The then 14-year-old Paul Bucknell lived next door to the family in Auckland’s Pt Chevalier for 12 months in 1969, right before Leigh Ann and John left for Australia.
He remembered hearing Leigh Ann practising her cabaret singing in the house and John “trailing behind her” when they walked down the road “like she was in full control”.
“She had a fabulous big booming jazz voice.”
However, he said the pair would often go out at night and leave their five children alone in the house.
“I think the oldest was only about 9 years old, at the time.”
Bucknell said, being a teenager living next to a group of children, he had a bit of a connection with the Sabine children.
“The kids seemed happy enough at this stage, but it all turned to custard afterwards.
“But one day, all of a sudden...they [the parents] were gone,” he said.
“I remember people being around the next day and somehow, somebody raised the alarm that they were there on their own.”
Leigh Ann died from cancer in 2015 and it was only then that investigators found John’s mummified corpse in the garden of their home in Wales.
The Herald spoke to one of their childrenin 2016 following the death of her mother and the discovery of her father’s corpse in 2015.
The then 50-year-old Jane Sabine said she was robbed of her history when her parents abandoned her and her four siblings 47 years ago, sentencing her to a childhood of foster parents, abuse and a life without a sense of identity.
“I feel disconnected. I am the age I am now, yet I am still that little girl with the need to know.
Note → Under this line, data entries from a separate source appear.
(* ===== verification/Narrow.v ===== *)
(** Indexes wider than anything asks for.  Models [recommendNarrowing] and its
    helpers, the last part of [apps/api/src/analysis/workload.ts]. *)
From S2P Require Import Prelude EngineTypes Redundancy Recurrence Esr.

Record NarrowCandidate := {
  nc_indexName : string;
  nc_keys : list SortKey;
  droppedKeys : list string;
  observedCount : Z;
  nc_rationale : string;
}.

Definition reaches (index : IndexSpec) (shape : QueryShape) : bool :=
  bool_decide (field <$> keys index !! 0%nat = sk_field <$> esrKeys shape !! 0%nat).

(** The highest position [f] holds at: the [forEach] that keeps [lastUsed]. *)
Fixpoint last_used (f : IndexKey -> bool) (ks : list IndexKey) : option nat :=
  match ks with
  | [] => None
  | k :: ks' =>
      match last_used f ks' with
      | Some i => Some (S i)
      | None => if f k then Some O else None
      end
  end.

Definition ordered_key (k : IndexKey) : list SortKey :=
  match direction k with
  | Ordered d => [{| sk_field := field k; sk_direction := d |}]
  | _ => []
  end.

(** The text's back quotes around a field name. *)
Definition ticked (f : string) : string := ("`" +:+ f +:+ "`")%string.

Definition narrow_rationale (index : IndexSpec) (kept : list SortKey) (dropped : list string)
    : string :=
  let plural := if (length dropped =? 1)%nat then "key" else "keys" in
  ("Replace " +:+ name index +:+ " with an index on {" +:+ describe kept +:+
   "} — across every query seen using it, nothing mentions its trailing " +:+ plural +:+ " " +:+
   join ", " (ticked <$> dropped) +:+ ". Same queries served, a smaller " +:+
   "index, and one fewer " +:+ plural +:+ " to maintain on every write to this collection. " +:+
   "CAUTION: this rests on the ABSENCE of evidence, so verify against anything that runs " +:+
   "too rarely to reach the workload sample — particularly a query sorting on " +:+
   join " or " (ticked <$> dropped) +:+ ", which would fall back to an " +:+
   "in-memory sort. The old index is hidden first and restored automatically if reads " +:+
   "regress, but a blocking sort over 100 MB fails outright rather than running slowly.")%string.

(** One turn of the loop over the existing indexes. *)
Definition narrow_index (recurring worth : list QueryShape) (index : IndexSpec)
    : option NarrowCandidate :=
  if isNeverDrop index || (length (keys index) <? 2)%nat then None
  else if existsb (fun key => negb (is_ordered (direction key))) (keys index) then None
  else
    let reaching := List.filter (reaches index) worth in
    if (length reaching =? 0)%nat then None
    else
      let touched := List.filter (reaches index) recurring ≫= mentionedFields in
      match last_used (fun key => includes touched (field key)) (keys index) with
      | None => None
      | Some lastUsed =>
          if (length (keys index) - 1 <=? lastUsed)%nat then None
          else
            let kept := take (S lastUsed) (keys index) ≫= ordered_key in
            let dropped := field <$> drop (S lastUsed) (keys index) in
            Some {| nc_indexName := name index; nc_keys := kept; droppedKeys := dropped;
                    observedCount := zsum count reaching;
                    nc_rationale := narrow_rationale index kept dropped |}
      end.

Definition recommendNarrowing (shapes : list QueryShape) (existing : list IndexSpec)
    (options : WorkloadOptions) : list NarrowCandidate :=
  let recurring := List.filter (fun shape => isRecurring shape options) shapes in
  let worth := List.filter (fun shape => isWorthIndexing (clients shape ?? [])) recurring in
  if (length worth =? 0)%nat then [] else omap (narrow_index recurring worth) existing.

(** ** Lemmas *)

Lemma last_used_some f ks i :
  last_used f ks = Some i ->
  (exists k, ks !! i = Some k /\ f k = true) /\ forall k, k ∈ drop (S i) ks -> f k = false.
Proof.
  revert i. induction ks as [|k ks IH]; intros i; simpl; [done|].
  destruct (last_used f ks) as [j|] eqn:E.
  - intros [= <-]. apply (IH j eq_refl).
  - destruct (f k) eqn:Ef; [|done]. intros [= <-]. split; [by exists k|]. rewrite drop_0.
    clear IH Ef k. induction ks as [|x ks IH]; simpl in *; [set_solver|].
    destruct (last_used f ks); [done|]. destruct (f x) eqn:Ex; [done|].
    intros k [->|Hk]%elem_of_cons; [done|]. by apply IH.
Qed.

Lemma ordered_keys_fields ks :
  (forall k, k ∈ ks -> is_ordered (direction k) = true) ->
  Forall2 (key_walks false) ks (ks ≫= ordered_key).
Proof.
  induction ks as [|k ks IH]; intros Hord; csimpl; [constructor|].
  assert (is_ordered (direction k) = true) as Hk by (apply Hord; left).
  unfold ordered_key at 1. destruct (direction k) eqn:Ed; try done. csimpl. constructor.
  - split; [done|]. by rewrite Ed.
  - apply IH. intros x Hx. apply Hord. by right.
Qed.

(** What narrowing takes away nothing uses: the replacement keeps a proper
    non-empty prefix of the index's keys, in order and direction; some recurring
    query that reaches the index, from an application, argues for it; and no
    recurring query that reaches the index, an interactive one included,
    mentions a key that goes.  Protected indexes are never narrowed. *)
Theorem recommendNarrowing_sound shapes existing options c :
  c ∈ recommendNarrowing shapes existing options ->
  exists index kept dropped, index ∈ existing /\ nc_indexName c = name index /\
    keys index = kept ++ dropped /\ kept <> [] /\ dropped <> [] /\
    Forall2 (key_walks false) kept (nc_keys c) /\ droppedKeys c = field <$> dropped /\
    isNeverDrop index = false /\
    (exists shape, shape ∈ shapes /\ isRecurring shape options = true /\
       isWorthIndexing (clients shape ?? []) = true /\ reaches index shape = true) /\
    forall shape f, shape ∈ shapes -> isRecurring shape options = true ->
      reaches index shape = true -> f ∈ droppedKeys c -> f ∉ mentionedFields shape.
Proof.
  unfold recommendNarrowing. set (recurring := List.filter _ shapes).
  set (worth := List.filter _ recurring). destruct (_ =? 0)%nat; [set_solver|].
  intros (index & Hin & Hc)%list_elem_of_omap. unfold narrow_index in Hc.
  destruct (isNeverDrop index) eqn:En; [done|]. destruct (Nat.ltb_spec (length (keys index)) 2); [done|].
  simpl in Hc. destruct (existsb _ (keys index)) eqn:Eo; [done|].
  destruct (Nat.eqb_spec (length (List.filter (reaches index) worth)) 0) as [|Hr]; [done|].
  destruct (last_used _ (keys index)) as [i|] eqn:Eu; [|done].
  destruct (Nat.leb_spec (length (keys index) - 1) i); [done|]. injection Hc as <-. simpl.
  apply last_used_some in Eu as [_ Hdrop].
  exists index, (take (S i) (keys index)), (drop (S i) (keys index)).
  split_and!; try done.
  - by rewrite take_drop.
  - intros E%(f_equal length). rewrite length_take in E. cbn [length] in E. lia.
  - intros E%(f_equal length). rewrite length_drop in E. cbn [length] in E. lia.
  - apply ordered_keys_fields. intros k Hk%elem_of_take.
    apply not_true_iff_false in Eo. rewrite existsb_elem in Eo.
    destruct Hk as (j & Hj & _). apply list_elem_of_lookup_2 in Hj.
    destruct (is_ordered (direction k)) eqn:E; [done|]. destruct Eo. exists k. by rewrite E.
  - destruct (List.filter (reaches index) worth) as [|shape l] eqn:E; [done|]. exists shape.
    assert (Hs : shape ∈ List.filter (reaches index) worth) by (rewrite E; left).
    apply elem_of_filter_bool in Hs as [Hs Hre]. apply elem_of_filter_bool in Hs as [Hs Hw].
    apply elem_of_filter_bool in Hs as [Hs Hrec]. done.
  - intros shape f Hs Hrec Hre (k & -> & Hk)%list_elem_of_fmap Hm.
    specialize (Hdrop k Hk). apply bool_decide_eq_false in Hdrop. apply Hdrop.
    apply list_elem_of_bind. exists shape. split; [done|]. apply elem_of_filter_bool.
    split; [|done]. by apply elem_of_filter_bool.
Qed.

(** A three-field index, and the only shape that reaches it. *)
Definition wide_index : IndexSpec :=
  {| name := "a_1_b_1_c_1";
     keys := (fun f => {| field := f; direction := Ordered Pos |}) <$> ["a"; "b"; "c"]%string;
     unique := false; ttl := false; partial := false; partialFilter := None; sparse := false;
     hidden := false; isShardKey := false; collation := None; include := None |}.
Definition narrow_shape : QueryShape :=
  {| equality := ["a"; "b"]; sort := []; range := []; collscan := false; sortedInMemory := None;
     count := 50; docsExamined := None; observedForHours := None;
     clients := Some [{| application := Some "api"; driver := Some "nodejs" |}]; constants := None;
     lookups := None |}.

Lemma recommendNarrowing_sound_witness :
  exists c, c ∈ recommendNarrowing [narrow_shape] [wide_index] {| minCount := 3; minPerWeek := 1 # 2 |} /\
    droppedKeys c = ["c"]%string /\ "c"%string ∉ mentionedFields narrow_shape.
Proof.
  destruct (recommendNarrowing [narrow_shape] [wide_index] {| minCount := 3; minPerWeek := 1 # 2 |})
    as [|c rest] eqn:E; [vm_compute in E; discriminate E|].
  assert (Hc : c ∈ recommendNarrowing [narrow_shape] [wide_index] {| minCount := 3; minPerWeek := 1 # 2 |})
    by (rewrite E; left).
  assert (Hd : droppedKeys c = ["c"]%string) by (vm_compute in E; injection E as <- _; reflexivity).
  exists c. split; [left|]. split; [exact Hd|].
  destruct (recommendNarrowing_sound _ _ _ c Hc) as (index & kept & dropped & Hi & _ & _ & _ & _ & _ & _ & _ & _ & Hf).
  apply list_elem_of_singleton in Hi as ->.
  apply Hf; [left|reflexivity|reflexivity|rewrite Hd; left].
Defined.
That [need for a] sense of belonging,” she said.
The couple were eventually reunited with their children in July 1984.
At the time the two sons, Steven, then 22, Martin, 20, and daughter Susan, 25, were reported to have quickly accepted their parents’ return, though the younger two, Jane, 19, and Lee-Ann, 16, found this harder.
“There was a strangeness - almost cold feeling - when we first met,” Lee-Ann told the Auckland Star.